Doctors at the Baltimore-based hospital will conduct the first HIV-positive liver transplant in the world and the first HIV-positive kidney transplant in the nation.
“This is an unbelievably exciting day for our hospital and our team, but more importantly for patients living with HIV and end-stage organ disease,” Dorry Segev, associate professor of surgery at the Johns Hopkins School of Medicine, said in the news release.
The official approval for the transplants came from the United Network for Organ Sharing, which along with the U.S. Department of Health and Human Services, is responsible for safety practices and protocols on behalf of recipients. The National Institutes of Health has also developed safeguards and precautions for the transplants.
Prior to the HIV Organ Positive Equality Act (HOPE Act) in 2013, HIV-positive individuals were unable to donate any organs.
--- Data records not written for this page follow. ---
(* ===== verification/_CoqProject ===== *)
-Q . S2P
Prelude.v
Errors.v
Constants.v
Text.v
Strategy.v
Strategies.v
Scored.v
WeightedRoundRobin.v
Registry.v
SipHash.v
Address.v
SocketAddr.v
Float64.v
Retry.v
Balancer.v
BalancerFacts.v
BalancerSpec.v
Sessions.v
Rounding.v
Backoff.v
Concurrent.v
Accounting.v
Statements.v
Cancel.v
PoolSpec.v
Locks.v
Scripts.v
Health.v
Discovery.v
Etcd.v
Lifecycle.v
Connection.v
Ffi.v
FfiThreads.v
Tower.v
Tls.v
Debug.v
UnitTests.v
(* ===== verification/WeightedRoundRobin.v ===== *)
(** * Weighted round robin ([src/src/strategies/weighted_round_robin.rs])

    Weights are inverse RTTs; every pick goes to the backend with the least
    ratio of picks to weight.  The products are [u64]; the budget under which
    they cannot overflow is [PICK_BUDGET] picks since the last rebuild. *)

From stdpp Require Import base tactics list numbers strings.
From S2P Require Import Prelude Constants Strategy Strategies.

Open Scope rota_scope.

Module WeightedRoundRobin.
Record t := {
  rtts : list (option Duration);
  weights : list Z;
  picks : list Z
}.

Definition new : t := {| rtts := []; weights := []; picks := [] |}.

(** The closure of [rebuild]: the weight of one RTT. *)
Definition weight_of (r : option Duration) : Z :=
  match r with
  | None => MIN_WEIGHT
  | Some d =>
      let ms := Z.max (try_from_or u64_MAX (as_millis d) 1) 1 in
      try_from_or u32_MAX (Z.max (MS_PER_SECOND / ms) MIN_WEIGHT) MIN_WEIGHT
  end.

Definition rebuild : M t unit :=
  modify (λ self, {| rtts := rtts self;
                     weights := weight_of <$> rtts self;
                     picks := replicate (length (rtts self)) 0%Z |}).

(** The loop of [pick]: [js] are the indices still to visit. *)
Fixpoint pick_loop `{Target} (ws ps : list Z) (js : list nat) (best : nat) : outcome nat :=
  match js with
  | [] => Ret best
  | i :: js' =>
      pi ← index ps i; wb ← index ws best; a ← u64_mul pi wb;
      pb ← index ps best; wi ← index ws i; b ← u64_mul pb wi;
      pick_loop ws ps js' (if (a <? b)%Z then i else best)
  end.
(* ===== verification/Retry.v ===== *)
(** * Retry policies ([src/src/utils/retry.rs])

    The [RetryPolicy] trait as a record of methods, the built-in policies, the
    transient-error predicate and the builder.  [rand::random::<f64>()] is a
    parameter: the draw of the call. *)

From Stdlib Require Import Ascii SpecFloat.
From stdpp Require Import base tactics list numbers strings.
From S2P Require Import Prelude Errors Constants Float64.

Open Scope rota_scope.

(** ** The trait *)

(** [should_retry draw attempt error]; a policy may panic (a duration out of range). *)
Record RetryPolicy := {
  should_retry : f64 → Z → Error.t → outcome (option Duration);
  total_timeout : option Duration;
  max_attempts : option Z
}.

Definition DEFAULT_RETRY_MULTIPLIER : f64 := f64_of_Z 2.
Definition JITTER_FACTOR : f64 := f64_lit 1 (-1).

(** The guard both limited policies start with. *)
Definition attempts_exhausted (max : option Z) (attempt : Z) : bool :=
  match max with Some m => (m <=? attempt)%Z | None => false end.

#[global] Arguments attempts_exhausted max attempt : simpl never.

(** ** NoRetry *)

Definition NoRetry : RetryPolicy := {|
  should_retry _ _ _ := Ret None;
  total_timeout := None;
  max_attempts := None
|}.

(** ** FixedRetry *)

Module FixedRetry.
Record t := { delay : Duration; max_attempts : option Z }.

Definition new (d : Duration) : t := {| delay := d; max_attempts := None |}.
Definition with_max_attempts (max : Z) (p : t) : t :=
  {| delay := delay p; max_attempts := Some max |}.

Definition should_retry (p : t) (attempt : Z) : option Duration :=
  if attempts_exhausted (max_attempts p) attempt then None else Some (delay p).

Definition policy (p : t) : RetryPolicy := {|
  Retry.should_retry _ attempt _ := Ret (should_retry p attempt);
  Retry.total_timeout := None;
  Retry.max_attempts := max_attempts p
|}.
End FixedRetry.

(** ** ExponentialBackoff *)

Module ExponentialBackoff.
Record t := {
  base_delay : Duration;
  max_delay : Duration;
  multiplier : f64;
  max_attempts : option Z;
  jitter : bool
}.

Definition new (d : Duration) : t :=
  {| base_delay := d; max_delay := DEFAULT_MAX_RETRY_DELAY;
     multiplier := DEFAULT_RETRY_MULTIPLIER; max_attempts := None; jitter := true |}.
Definition with_max_delay (d : Duration) (p : t) : t :=
  {| base_delay := base_delay p; max_delay := d; multiplier := multiplier p;
     max_attempts := max_attempts p; jitter := jitter p |}.
Definition with_multiplier (m : f64) (p : t) : t :=
  {| base_delay := base_delay p; max_delay := max_delay p; multiplier := m;
     max_attempts := max_attempts p; jitter := jitter p |}.
Definition with_max_attempts (max : Z) (p : t) : t :=
  {| base_delay := base_delay p; max_delay := max_delay p; multiplier := multiplier p;
     max_attempts := Some max; jitter := jitter p |}.
Definition with_jitter (j : bool) (p : t) : t :=
  {| base_delay := base_delay p; max_delay := max_delay p; multiplier := multiplier p;
     max_attempts := max_attempts p; jitter := j |}.

(** [i32::try_from(attempt).unwrap_or(0)]. *)
Definition exponent (attempt : Z) : Z := try_from_or (2 ^ 31 - 1) attempt 0.

Definition raw_delay (p : t) (attempt : Z) : f64 :=
  f64_mul (as_secs_f64 (base_delay p)) (f64_powi (multiplier p) (exponent attempt)).

Definition should_retry (p : t) (draw : f64) (attempt : Z) : outcome (option Duration) :=
  if attempts_exhausted (max_attempts p) attempt then Ret None
  else
    let raw := raw_delay p attempt in
    if f64_is_infinite raw || f64_is_nan raw then Ret (Some (max_delay p))
    else
      let delay_secs := f64_min raw (as_secs_f64 (max_delay p)) in
      delay ← from_secs_f64 delay_secs;
      if jitter p then
        d ← from_secs_f64 (f64_mul (f64_mul_add draw JITTER_FACTOR JITTER_FACTOR) delay_secs);
        Ret (Some d)
      else Ret (Some delay).

Definition policy (p : t) : RetryPolicy := {|
  Retry.should_retry draw attempt _ := should_retry p draw attempt;
  Retry.total_timeout := None;
  Retry.max_attempts := max_attempts p
|}.
End ExponentialBackoff.

(** ** RetryOnError *)

Definition RetryOnError (inner : RetryPolicy) (predicate : Error.t → bool) : RetryPolicy := {|
  should_retry draw attempt error :=
    if predicate error then should_retry inner draw attempt error else Ret None;
  total_timeout := total_timeout inner;
  max_attempts := max_attempts inner
|}.

(** ** Transient errors *)

(** [to_lowercase] on the ASCII letters.  The searched words are ASCII, and no
    other character lowers to one of their letters followed by the next, so
    the other characters do not change the answer. *)
Definition lower_char (a : ascii) : ascii :=
  let n := nat_of_ascii a in
  if decide (65 ≤ n ∧ n ≤ 90) then ascii_of_nat (n + 32) else a.

Fixpoint to_lowercase (s : string) : string :=
  match s with
  | EmptyString => EmptyString
  | String a s' => String (lower_char a) (to_lowercase s')
  end.

Fixpoint starts_with (p s : string) : bool :=
  match p, s with
  | EmptyString, _ => true
  | String a p', String b s' => bool_decide (a = b) && starts_with p' s'
  | _, _ => false
  end.

Fixpoint contains (needle s : string) : bool :=
  starts_with needle s ||
  match s with EmptyString => false | String _ s' => contains needle s' end.

Definition is_transient_error (error : Error.t) : bool :=
  match error with
  | Error.Io _ => true
  | Error.Backend e =>
      let lower := to_lowercase (BackendError_0 e) in
      contains "timeout" lower || contains "timed out" lower ||
      contains "timedout" lower || contains "time out" lower
  | _ => false
  end.

(** ** RetryPolicyBuilder *)

Module RetryPolicyBuilder.
Record t := { policy : option RetryPolicy }.

Definition default : t := {| policy := None |}.
Definition no_retry (b : t) : t := {| policy := Some NoRetry |}.
Definition fixed_retry (d : Duration) (b : t) : t :=
  {| policy := Some (FixedRetry.policy (FixedRetry.new d)) |}.
Definition exponential_backoff (d : Duration) (b : t) : t :=
  {| policy := Some (ExponentialBackoff.policy (ExponentialBackoff.new d)) |}.
Definition custom (p : RetryPolicy) (b : t) : t := {| policy := Some p |}.
Definition build (b : t) : option RetryPolicy := policy b.
End RetryPolicyBuilder.

(** ** What the retry loop relies on *)

(** The policy gives up from attempt [m] on. *)
Definition gives_up_at (m : Z) (p : RetryPolicy) : Prop :=
  ∀ draw attempt e, (m ≤ attempt)%Z → should_retry p draw attempt e = Ret None.


(** ** Lemmas *)

Lemma attempts_exhausted_ge m attempt :
  (m ≤ attempt)%Z → attempts_exhausted (Some m) attempt = true.
Proof. intros. unfold attempts_exhausted. by breflect. Qed.

Lemma fixed_gives_up m p : gives_up_at m (FixedRetry.policy (FixedRetry.with_max_attempts m p)).
Proof.
  intros draw attempt e Hm. cbn. unfold FixedRetry.should_retry. cbn.
  by rewrite attempts_exhausted_ge.
Qed.

Lemma exponential_gives_up m p :
  gives_up_at m (ExponentialBackoff.policy (ExponentialBackoff.with_max_attempts m p)).
Proof.
  intros draw attempt e Hm. cbn [should_retry ExponentialBackoff.policy].
  unfold ExponentialBackoff.should_retry.
  change (ExponentialBackoff.max_attempts _) with (Some m). by rewrite attempts_exhausted_ge.
Qed.

Lemma retry_on_error_gives_up m p pred : gives_up_at m p → gives_up_at m (RetryOnError p pred).
Proof. intros Hp draw attempt e Hm. cbn. case_match; [by apply Hp|done]. Qed.

#[export] Hint Resolve fixed_gives_up exponential_gives_up retry_on_error_gives_up : rota.

Lemma lower_char_idemp a : lower_char (lower_char a) = lower_char a.
Proof. destruct a as [[] [] [] [] [] [] [] []]; vm_compute; reflexivity. Qed.

Lemma to_lowercase_idemp s : to_lowercase (to_lowercase s) = to_lowercase s.
Proof. induction s as [|a s IH]; cbn; [done|]. by rewrite lower_char_idemp, IH. Qed.

Lemma starts_with_app p s : starts_with p (p +:+ s) = true.
Proof.
  induction p as [|a p IH]; [by destruct s|].
  change (String a p +:+ s) with (String a (p +:+ s)). cbn. by rewrite bool_decide_true.
Qed.

Lemma contains_mid needle a b : contains needle (a +:+ needle +:+ b) = true.
Proof.
  induction a as [|x a IH].
  - change ("" +:+ needle +:+ b) with (needle +:+ b).
    pose proof (starts_with_app needle b) as Hp. destruct (needle +:+ b); cbn; by rewrite Hp.
  - change (String x a +:+ needle +:+ b) with (String x (a +:+ needle +:+ b)).
    cbn. rewrite IH. apply orb_true_r.
Qed.

(** ** Properties *)

(** Attempt limits are honoured.  A fixed or exponential policy limited to
    [m] attempts, also when wrapped in a predicate, answers "do not retry" from
    attempt [m] on; below the limit the fixed policy always retries after its
    delay. *)
Theorem retry_limits_honoured m fixed backoff pred draw attempt e :
  ((m ≤ attempt)%Z →
    should_retry (FixedRetry.policy (FixedRetry.with_max_attempts m fixed)) draw attempt e = Ret None ∧
    should_retry (ExponentialBackoff.policy (ExponentialBackoff.with_max_attempts m backoff))
      draw attempt e = Ret None ∧
    should_retry (RetryOnError (FixedRetry.policy (FixedRetry.with_max_attempts m fixed)) pred)
      draw attempt e = Ret None) ∧
  ((attempt < m)%Z →
    should_retry (FixedRetry.policy (FixedRetry.with_max_attempts m fixed)) draw attempt e =
      Ret (Some (FixedRetry.delay fixed))).
Proof.
  split; intros Hm.
  - repeat split; [by apply fixed_gives_up|by apply exponential_gives_up|].
    by apply (retry_on_error_gives_up m _ pred (fixed_gives_up m fixed)).
  - cbn. unfold FixedRetry.should_retry, attempts_exhausted. cbn.
    by replace (m <=? attempt)%Z with false by lia.
Qed.

(** Below its limit exponential backoff never gives up: it answers a
    non-negative delay or, when the computed seconds are no valid duration,
    panics; a product that overflows to infinity (or is NaN) gives the
    configured maximum, and without jitter so does, up to the conversion to
    seconds and back, every product that is not below the maximum. *)
Theorem exponential_backoff_answers p draw attempt e :
  attempts_exhausted (ExponentialBackoff.max_attempts p) attempt = false →
  (0 ≤ ExponentialBackoff.max_delay p)%Z →
  let raw := ExponentialBackoff.raw_delay p attempt in
  let answer := should_retry (ExponentialBackoff.policy p) draw attempt e in
  (answer = Panic BadDuration ∨ ∃ d, answer = Ret (Some d) ∧ (0 ≤ d)%Z) ∧
  (f64_is_infinite raw || f64_is_nan raw = true →
     answer = Ret (Some (ExponentialBackoff.max_delay p))) ∧
  (let cap := as_secs_f64 (ExponentialBackoff.max_delay p) in
   f64_is_infinite raw || f64_is_nan raw = false → f64_is_nan cap = false → SFltb raw cap = false →
   ExponentialBackoff.jitter p = false → answer = (d ← from_secs_f64 cap; Ret (Some d))).
Proof.
  intros Hex Hmax raw answer. subst answer. cbn [should_retry ExponentialBackoff.policy].
  unfold ExponentialBackoff.should_retry. rewrite Hex. cbv zeta. fold raw.
  destruct (f64_is_infinite raw || f64_is_nan raw) eqn:Hraw;
    [split; [by eauto|split; [done|by intros]]|].
  apply orb_false_elim in Hraw as [_ Hraw]. split; [|split; [done|]].
  2: { intros _ Hnan Hlt ->. unfold f64_min. by rewrite Hraw, Hnan, Hlt. }
  set (x := f64_min _ _). destruct (from_secs_f64_cases x) as [[d Hd]| ->]; [|by left].
  rewrite Hd. cbn. destruct (ExponentialBackoff.jitter p).
  - set (y := f64_mul _ x). destruct (from_secs_f64_cases y) as [[d' Hd']| ->]; [|by left].
    rewrite Hd'. right. exists d'. split; [done|]. by eapply from_secs_f64_nonneg.
  - right. exists d. split; [done|]. by eapply from_secs_f64_nonneg.
Qed.

(** A negative multiplier panics.  The builder accepts any [f64]
    multiplier, but when the product is a negative number the conversion to a
    duration panics instead of returning a delay. *)
Theorem exponential_backoff_negative_panics p draw attempt e m ex :
  attempts_exhausted (ExponentialBackoff.max_attempts p) attempt = false →
  ExponentialBackoff.raw_delay p attempt = S754_finite true m ex →
  SFltb (S754_finite true m ex) (as_secs_f64 (ExponentialBackoff.max_delay p)) = true →
  should_retry (ExponentialBackoff.policy p) draw attempt e = Panic BadDuration.
Proof.
  intros Hex Hraw Hlt. cbn [should_retry ExponentialBackoff.policy].
  unfold ExponentialBackoff.should_retry. rewrite Hex, Hraw. cbn [f64_is_infinite f64_is_nan orb].
  unfold f64_min. cbn [f64_is_nan].
  destruct (f64_is_nan (as_secs_f64 (ExponentialBackoff.max_delay p))); [done|].
  by rewrite Hlt.
Qed.

(** The transient-error predicate.  I/O errors are transient; a backend
    error is when its text contains "timeout", "timed out", "timedout" or
    "time out" anywhere and in any case; nothing else is. *)
Theorem transient_errors a c b msg :
  (∀ io, is_transient_error (Error.Io io) = true) ∧
  (msg ∈ ["timeout"; "timed out"; "timedout"; "time out"] →
     to_lowercase (BackendError_0 b) = a +:+ msg +:+ c →
     is_transient_error (Error.Backend b) = true) ∧
  is_transient_error (Error.backend (to_lowercase (BackendError_0 b))) =
    is_transient_error (Error.Backend b) ∧
  is_transient_error Error.no_backends = false ∧
  (∀ f, is_transient_error (Error.Factory f) = false) ∧
  (∀ i, is_transient_error (Error.InvalidAddress i) = false).
Proof.
  repeat split.
  - intros Hin Hlow. cbn [is_transient_error]. rewrite Hlow.
    repeat (apply elem_of_cons in Hin as [->|Hin];
      [rewrite contains_mid; by rewrite ?orb_true_r|]). by apply elem_of_nil in Hin.
  - cbn [is_transient_error Error.backend BackendError_0]. by rewrite to_lowercase_idemp.
Qed.

(** ** Witnesses *)

(** The first delays of the default policy without jitter: 200 ms, 400 ms, and
    the 30 s cap from the eighth doubling of 250 ms. *)
Example backoff_delays :
  let p := ExponentialBackoff.with_jitter false (ExponentialBackoff.new (from_millis 100)) in
  ExponentialBackoff.should_retry p (f64_of_Z 0) 1 = Ret (Some (from_millis 200)) ∧
  ExponentialBackoff.should_retry p (f64_of_Z 0) 2 = Ret (Some (from_millis 400)) ∧
  ExponentialBackoff.should_retry p (f64_of_Z 0) 20 = Ret (Some (from_secs 30)).
Proof. vm_compute. auto. Qed.

Definition backoff_100ms : ExponentialBackoff.t := ExponentialBackoff.new (from_millis 100).

Lemma exponential_backoff_answers_witness :
  let p := ExponentialBackoff.with_jitter false backoff_100ms in
  should_retry (ExponentialBackoff.policy p) (f64_of_Z 0) 20 Error.no_backends =
    Ret (Some (from_secs 30)).
Proof.
  intros p. destruct (exponential_backoff_answers p (f64_of_Z 0) 20 Error.no_backends) as (_ & _ & Hcap);
    [done|vm_compute; discriminate|].
  rewrite Hcap by (vm_compute; reflexivity). vm_compute. reflexivity.
Defined.

Definition negative_backoff : ExponentialBackoff.t :=
  ExponentialBackoff.with_multiplier (f64_of_Z (-2)) backoff_100ms.

Lemma exponential_backoff_negative_panics_witness :
  should_retry (ExponentialBackoff.policy negative_backoff) (f64_of_Z 0) 1 Error.no_backends =
    Panic BadDuration.
Proof.
  eapply exponential_backoff_negative_panics; [done|vm_compute; reflexivity|vm_compute; reflexivity].
Defined.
In 2014, there were about 121,000 people on the organ waiting list, according to the U.S. Department of Health and Human Services.
Segev, who helped draft the bill three years ago, estimates there are about 500 to 600 HIV-positive donors nationally who can provide organs to upwards of 1,000 people.
The University of Pennsylvania identified about 400 potential HIV-positive donors in a study conducted last May.
“Some of the patients waiting for organs are infected with HIV but never make it to transplant because they either die while waiting or become too sick to be transplanted,” Emily Blumberg, a professor at the Perelman Center for Advanced Medicine at the University of Pennsylvania, said in the study.
“Organ transplantation is actually even more important for patients with HIV, since they die on the waiting list even faster than their HIV-negative counterparts,” Segev said.
In South Africa, kidney transplants between people who are HIV positive have been legal for the past several years.
Transplants at Johns Hopkins are set to take place once a suitable donor and receiver are found and prepped.
“For these individuals, this means a new chance at life,” Segev said.